┏━━

(** The block run on a successfully parsed document (the HTTP and the IPFS
    branch carry the same text). *)
Definition applyMetadataJson (tokenId : Z) (metadataJson : JSONValue)
    (metadata : TokenMetadata) (s : Store) : option (TokenMetadata * Store) :=
  metadataObj ← toObject metadataJson;
  name ← overrideWith (get "name" metadataObj) (md_name metadata);
  description ← overrideWith (get "description" metadataObj)
                  (md_description metadata);
  image ← overrideWith (get "image" metadataObj) (md_image metadata);
  rewardId ← overrideWith (get "rewardId" metadataObj) (md_rewardId metadata);
  let metadata :=
    {| md_id := md_id metadata; md_token := md_token metadata;
       md_name := name; md_description := description; md_image := image;
       md_rewardId := rewardId; md_properties := md_properties metadata |} in
  s ← match get "attributes" metadataObj with
      | Some attributes =>
          if isArray attributes
          then attrArray ← toArray attributes;
               saveAttributes tokenId 0 attrArray s
          else Some s
      | None => Some s
      end;
  Some (metadata, s).

(** The bytes the first (or second) pass retrieves for a URI, when the
    retrieval succeeds: an HTTP response with status 200, or the IPFS
    content of the first path segment. *)
Definition retrieve (net : Net) (attempt : nat) (tokenURI : string)
    : option string :=
  if startsWith tokenURI "http" then
    match http_get net attempt tokenURI with
    | Some response =>
        if decide (status response = 200) then Some (body response) else None
    | None => None
    end
  else if startsWith tokenURI "ipfs://" then
    ipfs_cat net attempt (firstSegment (replace "ipfs://" "" tokenURI))
  else None.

┗━━

• [EXERCISE] Write out the listing exactly from its first line to the line containing "metadataObj ← toObject metadataJson;". Both of those lines belong in the answer.

• [EXERCISE SOLUTION]
(** The block run on a successfully parsed document (the HTTP and the IPFS
    branch carry the same text). *)
Definition applyMetadataJson (tokenId : Z) (metadataJson : JSONValue)
    (metadata : TokenMetadata) (s : Store) : option (TokenMetadata * Store) :=
  metadataObj ← toObject metadataJson;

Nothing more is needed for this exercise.